The quote of Justice Kennedy with respect to “Congress-v-Agency” leaves out relevant information which, upon consideration, shows the Author’s characterization to be grossly erroneous. The actual quote from the transcript reads, “Now, what — what kind of constitutional structure do we have if the Congress can give an agency the power to grant or not grant a religious exemption based on what the agency determined? I recognize delegation of powers rules are somewhat more abundant insofar as their enforcement in this Court. But when we have a First Amendment issue of of this consequence, shouldn’t we indicate that it’s for the Congress, not the agency to determine that this corporation gets the exemption on that one, and not even for RFRA purposes, for other purposes.” The interpretation given by the Author suggests to Me either incompetence, laziness, or deceit. Note: if a fourth interpretation exists, please let Me know because I don’t see one.

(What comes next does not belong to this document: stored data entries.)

(* ===== verification/DurableQueue.v ===== *)
(** * The durable queue

    Models [automation/durable_queue.py].  The directory is the map from file names
    to entries of its visible files and the same map of the claimed ones; a
    rename and an unlink are atomic.  Producers and consumers are separate
    processes, so the consumer's loop is a step relation at the grain of those
    operations, with a crash possible after a claim; [get_nowait] is the run of
    one consumer with nobody in between.

    The temporary file of a [put] is in neither map: its name begins with
    ".tmp-", which no operation of the queue looks at and no id begins with, so a
    [put] is the rename that publishes its item, and a producer that crashes
    before it leaves the queue as it was.  Reading, unlinking and returning a
    claimed item are one step of its consumer, since no one else touches it.

    The clock reading and the random suffix of an id are arguments of [put]. *)

From Stdlib Require Import Ascii.
From S2P Require Import Prelude PyVal PyText.
Local Open Scope string_scope.

(** ** Item ids *)

Definition item_id (monotonic_ns : Z) (uuid_hex : string) : string :=
  zero_padded 20 monotonic_ns +:+ "-" +:+ uuid_hex.

Definition file_name (item_id : string) : string := item_id +:+ ".json".

Arguments zero_padded : simpl never.
Arguments item_id : simpl never.
Arguments file_name : simpl never.

(** ** The queue *)

Record DurableQueue := mkQueue {
  visible : gmap string pyval;
  claimed : gmap string pyval
}.

Definition put (monotonic_ns : Z) (uuid_hex : string) (entry : pyval) (q : DurableQueue) :
    string * DurableQueue :=
  let id := item_id monotonic_ns uuid_hex in
  (id, mkQueue (<[file_name id := entry]> (visible q)) (claimed q)).

Definition keys (m : gmap string pyval) : list string := (map_to_list m).*1.

Definition _pending (q : DurableQueue) : list string := py_sort String.ltb (keys (visible q)).

(** The claim: the rename moves the file out of the visible set. *)
Definition claim (p : string) (q : DurableQueue) : option (pyval * DurableQueue) :=
  match visible q !! p with
  | Some e => Some (e, mkQueue (delete p (visible q)) (<[p := e]> (claimed q)))
  | None => None
  end.

Definition unlink (p : string) (q : DurableQueue) : DurableQueue :=
  mkQueue (visible q) (delete p (claimed q)).

Fixpoint get_from (paths : list string) (q : DurableQueue) : res (pyval * DurableQueue) :=
  match paths with
  | [] => Raise QueueEmpty
  | p :: paths =>
    match claim p q with
    | None => get_from paths q
    | Some (e, q) => Ok (e, unlink p q)
    end
  end.

Definition get_nowait (q : DurableQueue) : res (pyval * DurableQueue) := get_from (_pending q) q.

Definition empty (q : DurableQueue) : bool := match _pending q with [] => true | _ => false end.

Definition qsize (q : DurableQueue) : nat := length (_pending q).

Definition peek_all (q : DurableQueue) : list pyval := omap (fun p => visible q !! p) (_pending q).

(** ** Processes *)

Inductive consumer :=
| CIdle
| Scanning (paths : list string)
| Claimed (p : string).

(** The directory, the consumers, and what was put and delivered so far. *)
Record system := mkSystem {
  queue : DurableQueue;
  consumers : list consumer;
  produced : list (string * pyval);
  delivered : list (string * pyval)
}.

Inductive step : system -> system -> Prop :=
| step_put s ns uuid e :
    file_name (item_id ns uuid) ∉ (produced s).*1 ->
    step s (mkSystem (put ns uuid e (queue s)).2 (consumers s) (produced s ++ [(file_name (item_id ns uuid), e)])%list
              (delivered s))
| step_scan s i :
    consumers s !! i = Some CIdle ->
    step s (mkSystem (queue s) (<[i := Scanning (_pending (queue s))]> (consumers s)) (produced s) (delivered s))
| step_claim s i p ps e q :
    consumers s !! i = Some (Scanning (p :: ps)) -> claim p (queue s) = Some (e, q) ->
    step s (mkSystem q (<[i := Claimed p]> (consumers s)) (produced s) (delivered s))
| step_miss s i p ps :
    consumers s !! i = Some (Scanning (p :: ps)) -> claim p (queue s) = None ->
    step s (mkSystem (queue s) (<[i := Scanning ps]> (consumers s)) (produced s) (delivered s))
| step_none s i :
    consumers s !! i = Some (Scanning []) ->
    step s (mkSystem (queue s) (<[i := CIdle]> (consumers s)) (produced s) (delivered s))
| step_return s i p e :
    consumers s !! i = Some (Claimed p) -> claimed (queue s) !! p = Some e ->
    step s (mkSystem (unlink p (queue s)) (<[i := CIdle]> (consumers s)) (produced s)
              (delivered s ++ [(p, e)])%list)
| step_crash s i p :
    consumers s !! i = Some (Claimed p) ->
    step s (mkSystem (queue s) (<[i := CIdle]> (consumers s)) (produced s) (delivered s)).

Definition start (n : nat) : system := mkSystem (mkQueue ∅ ∅) (replicate n CIdle) [] [].

(** Every item put is in exactly one place, with its entry. *)
Definition everything (s : system) : list (string * pyval) :=
  (map_to_list (visible (queue s)) ++ map_to_list (claimed (queue s)) ++ delivered s)%list.

Definition queue_inv (s : system) : Prop :=
  everything s ≡ₚ produced s /\ NoDup (produced s).*1.

Lemma everything_NoDup s : queue_inv s -> NoDup (everything s).*1.
Proof. intros [Hp Hnd]. by rewrite Hp. Qed.

Lemma elem_everything s p e :
  visible (queue s) !! p = Some e \/ claimed (queue s) !! p = Some e \/ (p, e) ∈ delivered s ->
  (p, e) ∈ everything s.
Proof. unfold everything. rewrite !elem_of_app, !elem_of_map_to_list. tauto. Qed.

Lemma fresh_places s p :
  queue_inv s -> p ∉ (produced s).*1 -> visible (queue s) !! p = None.
Proof.
  intros [Hp _] Hn. destruct (visible (queue s) !! p) as [e|] eqn:E; [|done]. destruct Hn.
  rewrite <- Hp. apply list_elem_of_fmap. exists (p, e). split; [done|]. apply elem_everything. auto.
Qed.

(** A visible item has not been claimed. *)
Lemma visible_not_claimed s p e :
  queue_inv s -> visible (queue s) !! p = Some e -> claimed (queue s) !! p = None.
Proof.
  intros Hi Hv. destruct (claimed (queue s) !! p) as [e'|] eqn:E; [|done]. exfalso.
  pose proof (everything_NoDup s Hi) as Hnd. unfold everything in Hnd. rewrite fmap_app in Hnd.
  apply NoDup_app in Hnd as (_ & Hd & _). apply (Hd p).
  - apply list_elem_of_fmap. exists (p, e). split; [done|]. by apply elem_of_map_to_list.
  - rewrite fmap_app, elem_of_app. left. apply list_elem_of_fmap. exists (p, e').
    split; [done|]. by apply elem_of_map_to_list.
Qed.

Lemma step_inv s s' : step s s' -> queue_inv s -> queue_inv s'.
Proof.
  intros Hs Hi. pose proof Hi as [Hp Hnd]. unfold queue_inv, everything in *.
  destruct Hs as [s ns uuid e Hf|s i _|s i p ps e q _ Hc|s i p ps _ _|s i _|s i p e _ Hc|s i p _];
    cbn [queue produced delivered put visible claimed snd]; try done.
  - split.
    + rewrite map_to_list_insert by (by apply fresh_places). rewrite <- Hp.
      apply Permutation_cons_append.
    + rewrite fmap_app. apply NoDup_app. split_and!; [done| |apply NoDup_singleton].
      intros x Hx Hin. apply list_elem_of_singleton in Hin as ->. done.
  - split; [|done]. unfold claim in Hc. destruct (visible (queue s) !! p) as [e'|] eqn:Ev; [|done].
    injection Hc as <- <-. cbn [visible claimed].
    rewrite map_to_list_insert by (by eapply visible_not_claimed).
    rewrite <- Hp, <- (map_to_list_delete (visible (queue s)) p e') by done. cbn [app].
    by rewrite <- Permutation_middle.
  - split; [|done]. rewrite <- Hp, <- (map_to_list_delete (claimed (queue s)) p e) by done. cbn [unlink visible claimed].
    apply Permutation_app_head. rewrite app_assoc. symmetry. apply Permutation_cons_append.
Qed.

(** ** Ids sort by the clock *)

Lemma zero_padded_S w n :
  zero_padded (S w) n = zero_padded w (n / 10)%Z +:+ String (digit_char (n mod 10)%Z) "".
Proof. reflexivity. Qed.

Lemma zero_padded_length w n : String.length (zero_padded w n) = w.
Proof.
  revert n; induction w as [|w IH]; intros n; [done|]. rewrite zero_padded_S.
  assert (Hl : forall a b, String.length (a +:+ b) = (String.length a + String.length b)%nat).
  { clear. induction a as [|c a IH]; intros b; [done|]. rewrite string_app_cons. simpl. by rewrite IH. }
  rewrite Hl, IH. simpl. lia.
Qed.

Lemma digit_compare a b :
  (0 <= a < 10)%Z -> (0 <= b < 10)%Z -> Ascii.compare (digit_char a) (digit_char b) = (a ?= b)%Z.
Proof.
  intros Ha Hb.
  assert (a = 0 \/ a = 1 \/ a = 2 \/ a = 3 \/ a = 4 \/ a = 5 \/ a = 6 \/ a = 7 \/ a = 8 \/ a = 9)%Z as Ca by lia.
  assert (b = 0 \/ b = 1 \/ b = 2 \/ b = 3 \/ b = 4 \/ b = 5 \/ b = 6 \/ b = 7 \/ b = 8 \/ b = 9)%Z as Cb by lia.
  clear Ha Hb. repeat destruct Ca as [->|Ca]; try subst a;
    repeat destruct Cb as [->|Cb]; try subst b; reflexivity.
Qed.

Lemma zero_padded_lt w n m :
  (0 <= n < m)%Z -> (m < 10 ^ Z.of_nat w)%Z -> String.compare (zero_padded w n) (zero_padded w m) = Lt.
Proof.
  revert n m; induction w as [|w IH]; intros n m Hn Hm; [simpl in Hm; lia|]. rewrite !zero_padded_S.
  rewrite compare_app by by rewrite !zero_padded_length.
  replace (Z.of_nat (S w)) with (1 + Z.of_nat w)%Z in Hm by lia. rewrite Z.pow_add_r in Hm by lia.
  pose proof (Z.div_mod n 10 ltac:(lia)). pose proof (Z.div_mod m 10 ltac:(lia)).
  pose proof (Z.mod_pos_bound n 10 ltac:(lia)). pose proof (Z.mod_pos_bound m 10 ltac:(lia)).
  destruct (Z.eq_dec (n / 10) (m / 10)) as [E|Hne].
  - rewrite E, string_compare_refl. cbn [String.compare]. rewrite digit_compare by lia.
    destruct (Z.compare_spec (n mod 10) (m mod 10)); [lia|done|lia].
  - by rewrite IH; [|lia|lia].
Qed.

Lemma item_id_lt n m u v :
  (0 <= n < m)%Z -> (m < 10 ^ 20)%Z ->
  String.compare (file_name (item_id n u)) (file_name (item_id m v)) = Lt.
Proof.
  intros Hn Hm. unfold file_name, item_id. rewrite !string_app_assoc, compare_app by by rewrite !zero_padded_length.
  by rewrite (zero_padded_lt 20 n m).
Qed.

(** ** First in, first out *)

(** The queue whose visible files are the given ones. *)
Definition queue_of (l : list (string * pyval)) : DurableQueue := mkQueue (list_to_map l) ∅.

Definition increasing (l : list string) : Prop := StronglySorted (fun a b => String.compare a b = Lt) l.

Lemma increasing_NoDup l : increasing l -> NoDup l.
Proof.
  induction 1 as [|x l _ IH Hx]; constructor; [|done]. intros Hin. rewrite Forall_forall in Hx.
  specialize (Hx x Hin). by rewrite string_compare_refl in Hx.
Qed.

Lemma pending_queue_of l : increasing l.*1 -> _pending (queue_of l) = l.*1.
Proof.
  intros Hl. apply sorted_names_unique; [apply names_sorted| |].
  - clear -Hl. induction Hl as [|x l' _ IH Hx]; constructor; [done|].
    eapply Forall_impl; [exact Hx|]. intros. apply not_after_spec. by right.
  - unfold _pending, keys. rewrite py_sort_perm. simpl.
    by rewrite map_to_list_to_map by (by apply increasing_NoDup).
Qed.

Lemma get_queue_of id e l :
  increasing ((id, e) :: l).*1 -> get_nowait (queue_of ((id, e) :: l)) = Ok (e, queue_of l).
Proof.
  intros Hl. unfold get_nowait. rewrite (pending_queue_of _ Hl). cbn [fmap list_fmap fst get_from claim queue_of visible].
  apply increasing_NoDup in Hl. rewrite fmap_cons, NoDup_cons in Hl. destruct Hl as [Hid _].
  unfold claim. cbn [visible queue_of list_to_map foldr fst snd]. simpl. rewrite lookup_insert_eq. unfold unlink.
  cbn [visible claimed]. unfold queue_of. do 3 f_equal.
  - apply delete_insert_id. by apply not_elem_of_list_to_map_1.
  - by apply delete_insert_id.
Qed.

(** [n] calls of [get_nowait]. *)
Fixpoint drain (n : nat) (q : DurableQueue) : res (list pyval * DurableQueue) :=
  match n with
  | O => Ok ([], q)
  | S n => eq ← get_nowait q; let (e, q) := (eq : pyval * DurableQueue) in
           r ← drain n q; let (es, q) := (r : list pyval * DurableQueue) in Ok (e :: es, q)
  end.

(** The calls of [put] that a sequence of items stands for. *)
Record item := mkItem { ns : Z; uuid : string; entry : pyval }.

Definition put_all (items : list item) (q : DurableQueue) : DurableQueue :=
  foldl (fun q it => (put (ns it) (uuid it) (entry it) q).2) q items.

Definition stored (it : item) : string * pyval := (file_name (item_id (ns it) (uuid it)), entry it).

(** Clock readings strictly increase and fit the twenty digits of an id. *)
Definition clock_ordered (items : list item) : Prop :=
  StronglySorted (fun a b => (ns a < ns b)%Z) items /\ Forall (fun a => (0 <= ns a < 10 ^ 20)%Z) items.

There can be no “charge of hypocrisy for casually deviating from his trademark pretension to textualism in statutory interpretation” if Justice Scalia rule Hobby Lobby et al. are “persons” under RFRA because of such an interpretation is consistent with the text of that law, as defined by the Dictionary Act. Given the repeated claims without evidence or logic in this post and others on this site, I am starting to wonder if the Author has not some deep hatred for anything associated with Justice Scalia.
From towards the end, “If the Court says the derivative nature a provision of law that provides a right to ‘persons’ comes from the personal closeness of its shareholders to the corporation, then Citizens United should be limited to closely held corporations, too.” If such an opinion were to occur, maybe; however, this situation does not appear to be under consideration. If anything, as suggested by the Chief Justice, a decision would be limited to closely held corporations, with a decision about other corporations left for another day.
The penultimate paragraph seems self-contradictory. If the right in question is “really a proclaimed right of unaffiliated people to hear the corporation’s CEO’s speech, funded, though, by all the shareholders–or, as Kennedy out it, the association of citizens”, that right is independent of “the financial interests of all of the association’s citizen members”. Therefore, the example of “union members who owned shares of the company through their pension fund” is wholly irrelevant.